> _Your goal_:
Set down all of the records exactly, leaving none out.

===

(** Every XEX call is given the tweak of the block read just before, and
    the sequence number 1. *)
Lemma block_trace_tweaks (writes : bool) (block_end b : Z) (evs : list event)
    (res : option NonVolatileReturn) :
  block_trace writes block_end b evs res ->
  0 <= b < 2 ^ 32 -> b mod 16 = 0 -> forall cur, tweaks_follow_reads cur evs.
Proof.
  induction 1 as [b Hb|b|b r0 Hb Hf|b ct r0 Hb Hw Hf|b ct evs res Hb Hw Ht IH|b evs res Hb Hw Ht IH];
    intros Hr Hm cur; cbn [tweaks_follow_reads]; try exact I.
  - repeat split; eauto 7.
  - repeat split; eauto 7.
    apply IH; [apply u32_range|apply u32_aligned; Z.div_mod_to_equations; lia].
  - repeat split; eauto 7.
    apply IH; [apply u32_range|apply u32_aligned; Z.div_mod_to_equations; lia].
Qed.

(** Below the top of the address space the blocks are read at
    [b], [b + 16], [b + 32], ..., none beyond [block_end]. *)
Lemma block_trace_reads (writes : bool) (block_end b : Z) (evs : list event)
    (res : option NonVolatileReturn) :
  block_trace writes block_end b evs res ->
  0 <= b -> block_end < 0xfffffff0 ->
  forall (i : nat) (a : Z),
    read_addresses evs !! i = Some a -> a = b + 16 * Z.of_nat i /\ a <= block_end.
Proof.
  induction 1 as [b Hb|b|b r0 Hb Hf|b ct r0 Hb Hw Hf|b ct evs res Hb Hw Ht IH|b evs res Hb Hw Ht IH];
    intros H0 Hbe i a Hi; cbn in Hi.
  - discriminate Hi.
  - discriminate Hi.
  - destruct i; [|discriminate Hi]. injection Hi as <-. lia.
  - destruct i; [|discriminate Hi]. injection Hi as <-. lia.
  - destruct i as [|i]; [injection Hi as <-; lia|].
    rewrite u32_small in IH by lia.
    destruct (IH ltac:(lia) Hbe i a Hi). lia.
  - destruct i as [|i]; [injection Hi as <-; lia|].
    rewrite u32_small in IH by lia.
    destruct (IH ltac:(lia) Hbe i a Hi). lia.
Qed.

(** In general the blocks are read at [b], [b + 16], ... modulo 2^32. *)
Lemma block_trace_reads_mod (writes : bool) (block_end b : Z) (evs : list event)
    (res : option NonVolatileReturn) :
  block_trace writes block_end b evs res ->
  0 <= b < 2 ^ 32 ->
  forall (i : nat) (a : Z),
    read_addresses evs !! i = Some a -> a = u32 (b + 16 * Z.of_nat i).
Proof.
  induction 1 as [b Hb|b|b r0 Hb Hf|b ct r0 Hb Hw Hf|b ct evs res Hb Hw Ht IH|b evs res Hb Hw Ht IH];
    intros H0 i a Hi; cbn in Hi.
  - discriminate Hi.
  - discriminate Hi.
  - destruct i; [|discriminate Hi]. injection Hi as <-. rewrite u32_small; lia.
  - destruct i; [|discriminate Hi]. injection Hi as <-. rewrite u32_small; lia.
  - destruct i as [|i]; [injection Hi as <-; rewrite u32_small; lia|].
    rewrite (IH (u32_range _) i a Hi). unfold u32.
    rewrite Zplus_mod_idemp_l. f_equal. lia.
  - destruct i as [|i]; [injection Hi as <-; rewrite u32_small; lia|].
    rewrite (IH (u32_range _) i a Hi). unfold u32.
    rewrite Zplus_mod_idemp_l. f_equal. lia.
Qed.

(** The read path writes nothing. *)
Lemma block_trace_no_writes (block_end b : Z) (evs : list event)
    (res : option NonVolatileReturn) :
  block_trace false block_end b evs res -> write_addresses evs = [].
Proof.
  induction 1 as [| | | |b ct evs res Hb Hw Ht IH|b evs res Hb Hw Ht IH];
    try reflexivity; try discriminate.
  exact IH.
Qed.

(** The i-th raw write goes to the block of the i-th raw read, and there
    is at most one read that has no write yet. *)
Lemma block_trace_writes (writes : bool) (block_end b : Z) (evs : list event)
    (res : option NonVolatileReturn) :
  block_trace writes block_end b evs res ->
  (forall (i : nat) (a : Z),
     write_addresses evs !! i = Some a -> read_addresses evs !! i = Some a) /\
  (writes = true ->
   (length (read_addresses evs) <= length (write_addresses evs) + 1)%nat).
Proof.
  intros H. destruct writes.
  2:{ rewrite (block_trace_no_writes _ _ _ _ H).
      split; [intros i a Hi; discriminate Hi|discriminate]. }
  unfold read_addresses, write_addresses.
  induction H as [b Hb|b|b r0 Hb Hf|b ct r0 Hb Hw Hf|b ct evs res Hb Hw Ht IH|b evs res Hb Hw Ht IH];
    cbn.
  - split; [intros i a Hi; discriminate Hi|intros _; clear; lia].
  - split; [intros i a Hi; discriminate Hi|intros _; clear; lia].
  - split; [intros i a Hi; discriminate Hi|intros _; clear; lia].
  - split; [|intros _; clear; lia]. intros [|i] a Hi; [exact Hi|discriminate Hi].
  - destruct IH as [IH1 IH2]. split.
    + intros [|i] a Hi; [exact Hi|]. apply IH1, Hi.
    + intros _. specialize (IH2 eq_refl). lia.
  - discriminate Hw.
Qed.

===

> _Response for this exercise_:
(** Every XEX call is given the tweak of the block read just before, and
    the sequence number 1. *)
Lemma block_trace_tweaks (writes : bool) (block_end b : Z) (evs : list event)
    (res : option NonVolatileReturn) :
  block_trace writes block_end b evs res ->
  0 <= b < 2 ^ 32 -> b mod 16 = 0 -> forall cur, tweaks_follow_reads cur evs.
Proof.
  induction 1 as [b Hb|b|b r0 Hb Hf|b ct r0 Hb Hw Hf|b ct evs res Hb Hw Ht IH|b evs res Hb Hw Ht IH];
    intros Hr Hm cur; cbn [tweaks_follow_reads]; try exact I.
  - repeat split; eauto 7.
  - repeat split; eauto 7.
    apply IH; [apply u32_range|apply u32_aligned; Z.div_mod_to_equations; lia].
  - repeat split; eauto 7.
    apply IH; [apply u32_range|apply u32_aligned; Z.div_mod_to_equations; lia].
Qed.

(** Below the top of the address space the blocks are read at
    [b], [b + 16], [b + 32], ..., none beyond [block_end]. *)
Lemma block_trace_reads (writes : bool) (block_end b : Z) (evs : list event)
    (res : option NonVolatileReturn) :
  block_trace writes block_end b evs res ->
  0 <= b -> block_end < 0xfffffff0 ->
  forall (i : nat) (a : Z),
    read_addresses evs !! i = Some a -> a = b + 16 * Z.of_nat i /\ a <= block_end.
Proof.
  induction 1 as [b Hb|b|b r0 Hb Hf|b ct r0 Hb Hw Hf|b ct evs res Hb Hw Ht IH|b evs res Hb Hw Ht IH];
    intros H0 Hbe i a Hi; cbn in Hi.
  - discriminate Hi.
  - discriminate Hi.
  - destruct i; [|discriminate Hi]. injection Hi as <-. lia.
  - destruct i; [|discriminate Hi]. injection Hi as <-. lia.
  - destruct i as [|i]; [injection Hi as <-; lia|].
    rewrite u32_small in IH by lia.
    destruct (IH ltac:(lia) Hbe i a Hi). lia.
  - destruct i as [|i]; [injection Hi as <-; lia|].
    rewrite u32_small in IH by lia.
    destruct (IH ltac:(lia) Hbe i a Hi). lia.
Qed.

(** In general the blocks are read at [b], [b + 16], ... modulo 2^32. *)
Lemma block_trace_reads_mod (writes : bool) (block_end b : Z) (evs : list event)
    (res : option NonVolatileReturn) :
  block_trace writes block_end b evs res ->
  0 <= b < 2 ^ 32 ->
  forall (i : nat) (a : Z),
    read_addresses evs !! i = Some a -> a = u32 (b + 16 * Z.of_nat i).
Proof.
  induction 1 as [b Hb|b|b r0 Hb Hf|b ct r0 Hb Hw Hf|b ct evs res Hb Hw Ht IH|b evs res Hb Hw Ht IH];
    intros H0 i a Hi; cbn in Hi.
  - discriminate Hi.
  - discriminate Hi.
  - destruct i; [|discriminate Hi]. injection Hi as <-. rewrite u32_small; lia.
  - destruct i; [|discriminate Hi]. injection Hi as <-. rewrite u32_small; lia.
  - destruct i as [|i]; [injection Hi as <-; rewrite u32_small; lia|].
    rewrite (IH (u32_range _) i a Hi). unfold u32.
    rewrite Zplus_mod_idemp_l. f_equal. lia.
  - destruct i as [|i]; [injection Hi as <-; rewrite u32_small; lia|].
    rewrite (IH (u32_range _) i a Hi). unfold u32.
    rewrite Zplus_mod_idemp_l. f_equal. lia.
Qed.

(** The read path writes nothing. *)
Lemma block_trace_no_writes (block_end b : Z) (evs : list event)
    (res : option NonVolatileReturn) :
  block_trace false block_end b evs res -> write_addresses evs = [].
Proof.
  induction 1 as [| | | |b ct evs res Hb Hw Ht IH|b evs res Hb Hw Ht IH];
    try reflexivity; try discriminate.
  exact IH.
Qed.

(** The i-th raw write goes to the block of the i-th raw read, and there
    is at most one read that has no write yet. *)
Lemma block_trace_writes (writes : bool) (block_end b : Z) (evs : list event)
    (res : option NonVolatileReturn) :
  block_trace writes block_end b evs res ->
  (forall (i : nat) (a : Z),
     write_addresses evs !! i = Some a -> read_addresses evs !! i = Some a) /\
  (writes = true ->
   (length (read_addresses evs) <= length (write_addresses evs) + 1)%nat).
Proof.
  intros H. destruct writes.
  2:{ rewrite (block_trace_no_writes _ _ _ _ H).
      split; [intros i a Hi; discriminate Hi|discriminate]. }
  unfold read_addresses, write_addresses.
  induction H as [b Hb|b|b r0 Hb Hf|b ct r0 Hb Hw Hf|b ct evs res Hb Hw Ht IH|b evs res Hb Hw Ht IH];
    cbn.
  - split; [intros i a Hi; discriminate Hi|intros _; clear; lia].
  - split; [intros i a Hi; discriminate Hi|intros _; clear; lia].
  - split; [intros i a Hi; discriminate Hi|intros _; clear; lia].
  - split; [|intros _; clear; lia]. intros [|i] a Hi; [exact Hi|discriminate Hi].
  - destruct IH as [IH1 IH2]. split.
    + intros [|i] a Hi; [exact Hi|]. apply IH1, Hi.
    + intros _. specialize (IH2 eq_refl). lia.
  - discriminate Hw.
Qed.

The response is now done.